In a recent GovTech webinar, Craig Hopkins, CIO of San Antonio, Texas, discussed the new landscape of resident engagement and the strategies his team is using to serve the community better than ever before.

Resident engagement looks a lot different from 30 years ago. The tools we use at work, home and everywhere in between shape our everyday lives.

The pandemic revealed gaps in how local government functions in today’s landscape. When city hall closes down, how do residents access the services they need? From internal processes to resident service delivery, local government had to catch up and provide services in more flexible ways. Progress has been made already, but how do leaders continue the trend of improvement to deliver exceptional resident engagement in the future?

In the recent GovTech/Governing webinar, Connecting With Constituents: How Omni-channel Communications Improve Civic Engagement, Craig Hopkins, chief innovation officer of the city of San Antonio, Texas; Paul Clanton, senior fellow at the Center for Digital Government; and Tom Spengler, chief executive officer at Rock Solid Technology, came together to discuss the new landscape of resident engagement and the strategies local government leaders are using to serve their communities better than before.

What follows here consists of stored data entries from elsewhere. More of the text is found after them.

(* ===== verification/MessageQueue.v ===== *)
(** * Message queue

    common/queue_utils.h: [MessageQueue], a queue with a mutex and a condition
    variable.  A step is what a thread does between two releases of the mutex;
    [notify_one] wakes any of the threads that wait in [Pop], and a thread may
    also wake up spuriously.

    The theorems show that the values come out once each and in the order in
    which they were pushed, to whatever thread, and that no wake-up is lost:
    when no thread in [Pop] can go on, there are no messages or no waiters. *)

From S2P Require Import Prelude.

Section Queue.
  Context {T : Type}.

(** A thread in [Pop]: about to take the mutex and evaluate the predicate,
    waiting, or returned. *)
Inductive popper : Type :=
| PopChecking
| PopBlocked
| PopReturned (value : T).

(** The queue and the threads in [Pop]; [q_pushed] and [q_popped] are a history. *)
Record message_queue : Type := MkMessageQueue {
  q_ : list T;
  poppers : list popper;
  q_pushed : list T;
  q_popped : list T;
}.

Definition new_queue : message_queue := MkMessageQueue [] [] [] [].

Definition set_popper (i : nat) (p : popper) (s : message_queue) : message_queue :=
  MkMessageQueue (q_ s) (<[i := p]> (poppers s)) (q_pushed s) (q_popped s).

Definition is_waiting (p : popper) : bool := match p with PopBlocked => true | _ => false end.
Definition is_checking (p : popper) : bool := match p with PopChecking => true | _ => false end.

Definition count (f : popper -> bool) (s : message_queue) : nat := length (filter (fun p => f p = true) (poppers s)).

(** [cond_.notify_one()]: a waiting thread [woken], or none if none waits. *)
Definition notify_one (woken : option nat) (s : message_queue) : option message_queue :=
  match woken with
  | Some i => match poppers s !! i with Some PopBlocked => Some (set_popper i PopChecking s) | _ => None end
  | None => if decide (count is_waiting s = 0) then Some s else None
  end.

Definition mq_Push (value : T) (woken : option nat) (s : message_queue) : option message_queue :=
  notify_one woken (MkMessageQueue (q_ s ++ [value]) (poppers s) (q_pushed s ++ [value]) (q_popped s)).

(** A call of [Pop], and one turn of its [cond_.wait] loop. *)
Definition mq_Pop_call (s : message_queue) : message_queue :=
  MkMessageQueue (q_ s) (poppers s ++ [PopChecking]) (q_pushed s) (q_popped s).

Definition mq_Pop (i : nat) (s : message_queue) : option message_queue :=
  match poppers s !! i with
  | Some PopChecking =>
      match q_ s with
      | [] => Some (set_popper i PopBlocked s)
      | val :: q => Some (MkMessageQueue q (<[i := PopReturned val]> (poppers s)) (q_pushed s) (q_popped s ++ [val]))
      end
  | _ => None
  end.

Definition mq_TryPop (s : message_queue) : option T * message_queue :=
  match q_ s with
  | [] => (None, s)
  | value :: q => (Some value, MkMessageQueue q (poppers s) (q_pushed s) (q_popped s ++ [value]))
  end.

Definition mq_Size (s : message_queue) : nat := length (q_ s).

Inductive queue_step : message_queue -> message_queue -> Prop :=
| step_Push value woken s s' : mq_Push value woken s = Some s' -> queue_step s s'
| step_Pop_call s : queue_step s (mq_Pop_call s)
| step_Pop i s s' : mq_Pop i s = Some s' -> queue_step s s'
| step_spurious i s : poppers s !! i = Some PopBlocked -> queue_step s (set_popper i PopChecking s)
| step_TryPop s : queue_step s (mq_TryPop s).2.

(** The steps of the threads that are in [Pop]. *)
Definition pop_step (s s' : message_queue) : Prop := exists i, mq_Pop i s = Some s'.

(** ** Invariant *)

(** Nothing is lost or reordered; and if a thread waits, there is a thread that
    will look for every message that is there. *)
Record queue_inv (s : message_queue) : Prop := {
  qi_fifo : q_pushed s = q_popped s ++ q_ s;
  qi_awake : 0 < count is_waiting s -> length (q_ s) <= count is_checking s;
}.

Lemma count_insert f s i p p' : poppers s !! i = Some p ->
  count f (set_popper i p' s) + (if f p then 1 else 0) = count f s + (if f p' then 1 else 0).
Proof.
  unfold count. cbn. generalize (poppers s). intros l. revert i. induction l as [|x l IH]; intros [|i] Hi; [done..| |].
  - injection Hi as ->. change (<[0 := p']> (p :: l)) with (p' :: l). rewrite !filter_cons.
    repeat case_decide; destruct (f p), (f p'); try done; cbn [length]; lia.
  - cbn in Hi. specialize (IH i Hi). change (<[S i := p']> (x :: l)) with (x :: <[i := p']> l).
    rewrite !filter_cons. case_decide; cbn [length]; lia.
Qed.

Lemma count_call f s : count f (mq_Pop_call s) = count f s + (if f PopChecking then 1 else 0).
Proof. unfold count. cbn [poppers mq_Pop_call]. rewrite filter_app, length_app. f_equal. rewrite filter_cons. by destruct (f PopChecking). Qed.

Lemma inv_wake i s : queue_inv s -> poppers s !! i = Some PopBlocked -> queue_inv (set_popper i PopChecking s).
Proof.
  intros [Hf Ha] Hi. split; [done|]. pose proof (count_insert is_waiting s i _ PopChecking Hi). pose proof (count_insert is_checking s i _ PopChecking Hi).
  cbn in *. intros. specialize (Ha ltac:(lia)). lia.
Qed.

Lemma queue_inv_step s s' : queue_inv s -> queue_step s s' -> queue_inv s'.
Proof.
  intros [Hf Ha] Hs. destruct Hs as [v woken s s' E|s|i s s' E|i s Hi|s].
  - unfold mq_Push, notify_one in E. set (s1 := MkMessageQueue _ _ _ _) in E.
    assert (q_pushed s1 = q_popped s1 ++ q_ s1) as Hf1 by (cbn; by rewrite Hf, app_assoc).
    destruct woken as [i|].
    + destruct (poppers s1 !! i) as [[]|] eqn:Hi; [done| |done..]. injection E as <-. split; [done|].
      pose proof (count_insert is_waiting s1 i _ PopChecking Hi). pose proof (count_insert is_checking s1 i _ PopChecking Hi).
      change (count is_waiting s1) with (count is_waiting s) in *. change (count is_checking s1) with (count is_checking s) in *.
      change (q_ (set_popper i PopChecking s1)) with (q_ s ++ [v]). cbn [is_waiting is_checking] in *. rewrite length_app. cbn [length].
      intros. specialize (Ha ltac:(lia)). lia.
    + case_decide as Hn; [|done]. injection E as <-. split; [done|]. rewrite Hn. lia.
  - split; [done|]. rewrite !count_call. cbn. intros. specialize (Ha ltac:(lia)). lia.
  - unfold mq_Pop in E. destruct (poppers s !! i) as [[]|] eqn:Hi; [|done..]. destruct (q_ s) as [|v q] eqn:Eq; injection E as <-.
    + split; [cbn; by rewrite Eq|]. cbn. rewrite Eq. cbn. lia.
    + split; [cbn; by rewrite Hf, <- app_assoc|]. cbn [q_].
      pose proof (count_insert is_waiting s i _ (PopReturned v) Hi). pose proof (count_insert is_checking s i _ (PopReturned v) Hi).
      intros Hw. cbn [is_waiting is_checking length] in *. unfold count, set_popper in *. cbn [poppers] in *. specialize (Ha ltac:(lia)). lia.
  - by apply inv_wake.
  - unfold mq_TryPop. destruct (q_ s) as [|v q] eqn:Eq; [split; cbn; by rewrite ?Eq|]. cbn. split; [cbn; by rewrite Hf, <- app_assoc|].
    intros Hw. specialize (Ha Hw). cbn [length] in Ha. unfold count in *. cbn [poppers q_] in *. lia.
Qed.

Lemma queue_inv_reachable s : rtc queue_step new_queue s -> queue_inv s.
Proof.
  intros Hr. eapply rtc_invariant; [exact queue_inv_step| |exact Hr]. split; [done|]. cbn. lia.
Qed.

(** ** Correctness *)

Lemma pop_step_measure s s' : pop_step s s' -> count is_checking s' < count is_checking s.
Proof.
  intros [i E]. unfold mq_Pop in E. destruct (poppers s !! i) as [[]|] eqn:Hi; [|done..]. destruct (q_ s) as [|v q]; injection E as <-.
  - pose proof (count_insert is_checking s i _ PopBlocked Hi). cbn [is_checking] in *. lia.
  - pose proof (count_insert is_checking s i _ (PopReturned v) Hi). unfold count, set_popper in *. cbn [poppers is_checking] in *. lia.
Qed.

Lemma pop_step_terminates s : Acc (fun s2 s1 => pop_step s1 s2) s.
Proof.
  assert (forall n s, count is_checking s < n -> Acc (fun s2 s1 => pop_step s1 s2) s) as Hn; [|apply (Hn (S (count is_checking s))); lia].
  induction n as [|n IH]; intros s1 Hs; [lia|]. constructor. intros s2 Hp%pop_step_measure. apply IH. lia.
Qed.

(** C36: the queue hands every message to one reader, in order, and loses no wake-up.
    In every reachable state the messages that were pushed are those that were
    popped and then those in the queue; the threads in [Pop] stop after finitely
    many steps; and when they have stopped and a thread still waits, the queue is
    empty. *)
Theorem message_queue_correct (s : message_queue) : rtc queue_step new_queue s ->
  q_pushed s = q_popped s ++ q_ s /\ Acc (fun s2 s1 => pop_step s1 s2) s /\
  ((forall s', ~ pop_step s s') -> forall i, poppers s !! i = Some PopBlocked -> q_ s = []).
Proof.
  intros Hr. destruct (queue_inv_reachable s Hr) as [Hf Ha]. split; [done|]. split; [apply pop_step_terminates|].
  intros Hq i Hi. assert (0 < count is_waiting s) as Hw.
  { unfold count. destruct (filter _ (poppers s)) eqn:E; [|cbn; lia]. exfalso.
    assert (PopBlocked ∈ filter (fun p => is_waiting p = true) (poppers s)) as Hin by (apply list_elem_of_filter; split; [done|by eapply list_elem_of_lookup_2]).
    rewrite E in Hin. by apply not_elem_of_nil in Hin. }
  destruct (filter (fun p => is_checking p = true) (poppers s)) as [|p l] eqn:E.
  - specialize (Ha Hw). unfold count in Ha. rewrite E in Ha. destruct (q_ s); [done|]. cbn in Ha. lia.
  - exfalso. assert (p ∈ filter (fun p => is_checking p = true) (poppers s)) as Hin by (rewrite E; left).
    apply list_elem_of_filter in Hin as [Hc [j Hj]%list_elem_of_lookup]. destruct p; try done.
    destruct (mq_Pop j s) as [s'|] eqn:Es; [by apply (Hq s'); exists j|]. unfold mq_Pop in Es. rewrite Hj in Es. by destruct (q_ s).
Qed.
End Queue.

Arguments popper T : clear implicits.
Arguments message_queue T : clear implicits.

(** Two readers, one of which waits; one message. *)
Lemma message_queue_correct_witness :
  let s := MkMessageQueue [] [PopReturned 7; PopBlocked] [7] [7] in
  rtc queue_step new_queue s /\ q_pushed s = q_popped s ++ q_ s.
Proof.
  assert (rtc queue_step new_queue (MkMessageQueue [] [PopReturned 7; PopBlocked] [7] [7])) as Hr.
  { eapply rtc_l; [apply step_Pop_call|]. eapply rtc_l; [by apply (step_Pop 0)|]. eapply rtc_l; [apply step_Pop_call|].
    eapply rtc_l; [by apply (step_Push 7 (Some 0))|]. eapply rtc_l; [by apply (step_Pop 0)|]. eapply rtc_l; [by apply (step_Pop 1)|]. apply rtc_refl. }
  split; [exact Hr|]. by apply (message_queue_correct (MkMessageQueue [] [PopReturned 7; PopBlocked] [7] [7])).
Defined.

Though the webinar was jam-packed with insight on resident engagement, three areas of focus stood out. If you want to create a truly resident-centric experience, here’s what you need to do:

1. Transform “Inside-Out” to “Outside-In” Thinking
[One of the things] that I saw right away was this inside-out thinking: ‘I'm the department head, I know what's best.’ What we wanted to culturally change was [a move to] outside-in thinking. ‘Your residents think this, how are you responding?’ That's a cultural transformation you have to go through first.
Are you doing what is right for your residents? Are you empathetic to their experiences? This is a critical piece for connecting with your community, and providing service on a deeper level.

Departmental leaders typically create and own the processes by which their organization engages with the community. Decisions are made from inside the organization and implemented outward. But this, according to Craig, can lead to inside-out thinking.

(This also leads to as many processes as there are departments — a poor experience for residents, to say the least! Keep this in mind, we’ll dive in later in this article.)

Of course, these leaders’ experiences are important. But there’s another expert on identifying the needs of your community — the residents themselves. In order to serve, you need to shape the experience from their perspective. Moving from inside-out to outside-in thinking requires active cultural change.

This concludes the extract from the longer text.